<<<<

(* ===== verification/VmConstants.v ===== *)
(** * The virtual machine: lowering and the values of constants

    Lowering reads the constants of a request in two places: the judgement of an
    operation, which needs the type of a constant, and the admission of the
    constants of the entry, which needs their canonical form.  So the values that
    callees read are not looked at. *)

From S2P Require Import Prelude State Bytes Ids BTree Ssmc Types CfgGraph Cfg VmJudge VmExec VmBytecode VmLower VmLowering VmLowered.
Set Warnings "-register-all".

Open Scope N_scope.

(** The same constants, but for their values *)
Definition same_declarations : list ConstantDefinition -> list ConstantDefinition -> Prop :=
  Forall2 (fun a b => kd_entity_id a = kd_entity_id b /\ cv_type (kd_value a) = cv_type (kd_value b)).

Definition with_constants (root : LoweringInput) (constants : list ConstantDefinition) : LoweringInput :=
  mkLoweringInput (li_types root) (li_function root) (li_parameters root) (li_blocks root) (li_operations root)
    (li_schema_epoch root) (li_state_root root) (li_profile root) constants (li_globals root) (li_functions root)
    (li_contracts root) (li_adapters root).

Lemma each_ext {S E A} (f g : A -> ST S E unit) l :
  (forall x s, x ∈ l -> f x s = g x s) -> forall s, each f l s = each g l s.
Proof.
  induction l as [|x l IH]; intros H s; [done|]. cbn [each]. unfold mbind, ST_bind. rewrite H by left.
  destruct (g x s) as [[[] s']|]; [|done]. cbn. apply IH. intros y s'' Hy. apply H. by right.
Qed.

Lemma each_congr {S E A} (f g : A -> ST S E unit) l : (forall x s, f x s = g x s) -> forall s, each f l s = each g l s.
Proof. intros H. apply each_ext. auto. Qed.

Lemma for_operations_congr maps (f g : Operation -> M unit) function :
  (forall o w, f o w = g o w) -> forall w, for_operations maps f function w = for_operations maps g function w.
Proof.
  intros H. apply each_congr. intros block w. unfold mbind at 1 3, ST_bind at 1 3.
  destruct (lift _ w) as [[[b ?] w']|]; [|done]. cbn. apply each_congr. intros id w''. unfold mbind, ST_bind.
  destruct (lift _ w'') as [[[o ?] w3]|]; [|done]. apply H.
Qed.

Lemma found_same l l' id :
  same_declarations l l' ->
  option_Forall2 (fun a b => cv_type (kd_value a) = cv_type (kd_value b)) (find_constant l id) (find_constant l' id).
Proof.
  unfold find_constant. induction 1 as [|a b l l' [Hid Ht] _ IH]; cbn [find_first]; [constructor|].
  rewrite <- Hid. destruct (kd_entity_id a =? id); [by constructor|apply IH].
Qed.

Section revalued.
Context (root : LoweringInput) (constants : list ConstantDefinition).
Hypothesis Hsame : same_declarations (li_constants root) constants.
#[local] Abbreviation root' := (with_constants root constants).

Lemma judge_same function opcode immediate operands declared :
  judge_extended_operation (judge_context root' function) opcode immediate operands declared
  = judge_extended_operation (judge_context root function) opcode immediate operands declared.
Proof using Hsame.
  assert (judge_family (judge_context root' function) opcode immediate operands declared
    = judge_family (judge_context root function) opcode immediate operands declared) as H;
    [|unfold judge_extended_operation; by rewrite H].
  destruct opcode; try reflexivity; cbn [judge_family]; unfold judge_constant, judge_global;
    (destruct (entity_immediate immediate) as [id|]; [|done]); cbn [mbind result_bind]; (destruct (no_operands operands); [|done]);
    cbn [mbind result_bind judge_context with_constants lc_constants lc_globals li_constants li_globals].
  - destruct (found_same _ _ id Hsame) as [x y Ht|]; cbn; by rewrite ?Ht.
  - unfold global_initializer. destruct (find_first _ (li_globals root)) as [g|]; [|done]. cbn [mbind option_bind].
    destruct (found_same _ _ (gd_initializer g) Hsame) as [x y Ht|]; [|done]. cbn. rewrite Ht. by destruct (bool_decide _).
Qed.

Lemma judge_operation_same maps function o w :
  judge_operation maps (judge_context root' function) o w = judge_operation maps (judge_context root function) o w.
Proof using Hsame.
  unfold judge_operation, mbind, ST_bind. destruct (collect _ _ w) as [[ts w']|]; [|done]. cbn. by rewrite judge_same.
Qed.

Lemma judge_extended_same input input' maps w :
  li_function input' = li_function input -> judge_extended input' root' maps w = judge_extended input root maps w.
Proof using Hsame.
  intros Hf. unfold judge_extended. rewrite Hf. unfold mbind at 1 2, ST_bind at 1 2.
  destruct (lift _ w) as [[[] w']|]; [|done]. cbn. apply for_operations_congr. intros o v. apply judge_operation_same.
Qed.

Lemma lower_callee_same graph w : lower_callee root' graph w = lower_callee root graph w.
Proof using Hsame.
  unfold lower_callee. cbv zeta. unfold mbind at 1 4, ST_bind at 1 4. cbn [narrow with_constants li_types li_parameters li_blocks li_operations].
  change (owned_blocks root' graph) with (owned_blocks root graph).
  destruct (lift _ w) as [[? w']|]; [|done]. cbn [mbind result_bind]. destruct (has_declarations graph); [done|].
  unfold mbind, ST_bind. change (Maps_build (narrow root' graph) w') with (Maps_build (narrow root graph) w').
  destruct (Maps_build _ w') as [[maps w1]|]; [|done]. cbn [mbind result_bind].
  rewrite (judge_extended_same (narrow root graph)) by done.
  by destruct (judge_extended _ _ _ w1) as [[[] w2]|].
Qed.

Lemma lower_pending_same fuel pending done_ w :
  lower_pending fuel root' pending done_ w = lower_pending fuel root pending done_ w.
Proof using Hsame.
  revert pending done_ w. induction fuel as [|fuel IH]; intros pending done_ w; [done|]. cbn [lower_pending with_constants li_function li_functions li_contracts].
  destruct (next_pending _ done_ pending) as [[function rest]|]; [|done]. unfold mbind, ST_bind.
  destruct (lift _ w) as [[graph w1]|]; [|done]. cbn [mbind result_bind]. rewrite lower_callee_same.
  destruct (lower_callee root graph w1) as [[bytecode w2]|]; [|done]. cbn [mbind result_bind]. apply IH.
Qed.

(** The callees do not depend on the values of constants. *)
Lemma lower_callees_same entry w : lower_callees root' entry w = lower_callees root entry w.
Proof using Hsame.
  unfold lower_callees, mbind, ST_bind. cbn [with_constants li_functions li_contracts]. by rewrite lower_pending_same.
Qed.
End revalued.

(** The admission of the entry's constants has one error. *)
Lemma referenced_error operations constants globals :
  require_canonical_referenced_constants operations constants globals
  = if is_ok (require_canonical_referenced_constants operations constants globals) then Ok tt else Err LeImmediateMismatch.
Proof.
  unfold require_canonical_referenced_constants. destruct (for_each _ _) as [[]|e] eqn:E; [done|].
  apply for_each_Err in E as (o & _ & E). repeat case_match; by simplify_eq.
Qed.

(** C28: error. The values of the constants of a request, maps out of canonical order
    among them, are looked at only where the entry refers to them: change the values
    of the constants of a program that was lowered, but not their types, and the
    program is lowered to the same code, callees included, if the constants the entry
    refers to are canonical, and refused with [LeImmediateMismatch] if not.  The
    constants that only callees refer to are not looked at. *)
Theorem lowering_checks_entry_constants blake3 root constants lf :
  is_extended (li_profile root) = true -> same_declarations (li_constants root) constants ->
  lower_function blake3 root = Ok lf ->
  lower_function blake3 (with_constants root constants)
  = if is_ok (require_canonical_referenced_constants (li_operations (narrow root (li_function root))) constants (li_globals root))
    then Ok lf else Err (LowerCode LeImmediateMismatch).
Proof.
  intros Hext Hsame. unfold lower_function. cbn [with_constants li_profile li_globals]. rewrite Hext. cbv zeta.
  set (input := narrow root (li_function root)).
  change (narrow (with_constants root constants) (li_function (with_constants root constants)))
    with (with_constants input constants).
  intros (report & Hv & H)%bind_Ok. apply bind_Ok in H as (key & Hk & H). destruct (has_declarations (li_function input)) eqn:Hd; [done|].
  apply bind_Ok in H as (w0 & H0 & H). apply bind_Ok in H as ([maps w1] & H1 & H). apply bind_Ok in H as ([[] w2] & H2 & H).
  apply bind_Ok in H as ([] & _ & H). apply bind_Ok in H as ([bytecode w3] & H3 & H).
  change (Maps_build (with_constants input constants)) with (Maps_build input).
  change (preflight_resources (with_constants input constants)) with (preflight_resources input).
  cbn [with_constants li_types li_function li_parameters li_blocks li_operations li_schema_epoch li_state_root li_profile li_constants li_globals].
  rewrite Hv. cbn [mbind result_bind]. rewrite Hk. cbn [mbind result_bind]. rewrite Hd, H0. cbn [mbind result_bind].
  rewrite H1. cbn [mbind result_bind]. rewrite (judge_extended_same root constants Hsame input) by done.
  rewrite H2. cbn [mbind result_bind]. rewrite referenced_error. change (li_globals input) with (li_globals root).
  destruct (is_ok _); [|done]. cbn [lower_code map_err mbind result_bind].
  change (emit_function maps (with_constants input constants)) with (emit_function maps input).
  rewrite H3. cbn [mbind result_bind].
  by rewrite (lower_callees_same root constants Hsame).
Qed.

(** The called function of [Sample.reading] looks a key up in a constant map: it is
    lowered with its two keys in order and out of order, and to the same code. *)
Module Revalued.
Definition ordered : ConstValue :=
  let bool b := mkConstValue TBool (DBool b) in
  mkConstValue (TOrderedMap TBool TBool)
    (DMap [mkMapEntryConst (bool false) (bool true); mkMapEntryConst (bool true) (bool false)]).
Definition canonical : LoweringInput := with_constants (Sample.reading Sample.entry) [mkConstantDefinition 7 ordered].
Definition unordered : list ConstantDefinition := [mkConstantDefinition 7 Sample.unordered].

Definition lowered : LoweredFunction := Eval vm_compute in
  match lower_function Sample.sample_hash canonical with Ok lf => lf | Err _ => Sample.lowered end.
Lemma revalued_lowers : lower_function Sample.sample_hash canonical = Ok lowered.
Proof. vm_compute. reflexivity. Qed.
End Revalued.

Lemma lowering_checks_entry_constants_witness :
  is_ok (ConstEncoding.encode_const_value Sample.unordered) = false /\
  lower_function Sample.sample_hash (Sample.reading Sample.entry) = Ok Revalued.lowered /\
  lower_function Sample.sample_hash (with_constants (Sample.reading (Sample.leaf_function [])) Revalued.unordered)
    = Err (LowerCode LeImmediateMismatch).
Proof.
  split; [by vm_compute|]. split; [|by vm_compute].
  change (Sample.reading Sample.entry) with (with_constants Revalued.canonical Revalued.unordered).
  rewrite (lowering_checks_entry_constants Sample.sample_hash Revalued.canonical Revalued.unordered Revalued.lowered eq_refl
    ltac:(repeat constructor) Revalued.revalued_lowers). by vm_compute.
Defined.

>>>>

What to do> In the entries above, copy the lines from the one that contains "Proof. vm_compute. reflexivity. Qed." through the last line, exactly as they appear.

Task answer>
Proof. vm_compute. reflexivity. Qed.
End Revalued.

Lemma lowering_checks_entry_constants_witness :
  is_ok (ConstEncoding.encode_const_value Sample.unordered) = false /\
  lower_function Sample.sample_hash (Sample.reading Sample.entry) = Ok Revalued.lowered /\
  lower_function Sample.sample_hash (with_constants (Sample.reading (Sample.leaf_function [])) Revalued.unordered)
    = Err (LowerCode LeImmediateMismatch).
Proof.
  split; [by vm_compute|]. split; [|by vm_compute].
  change (Sample.reading Sample.entry) with (with_constants Revalued.canonical Revalued.unordered).
  rewrite (lowering_checks_entry_constants Sample.sample_hash Revalued.canonical Revalued.unordered Revalued.lowered eq_refl
    ltac:(repeat constructor) Revalued.revalued_lowers). by vm_compute.
Defined.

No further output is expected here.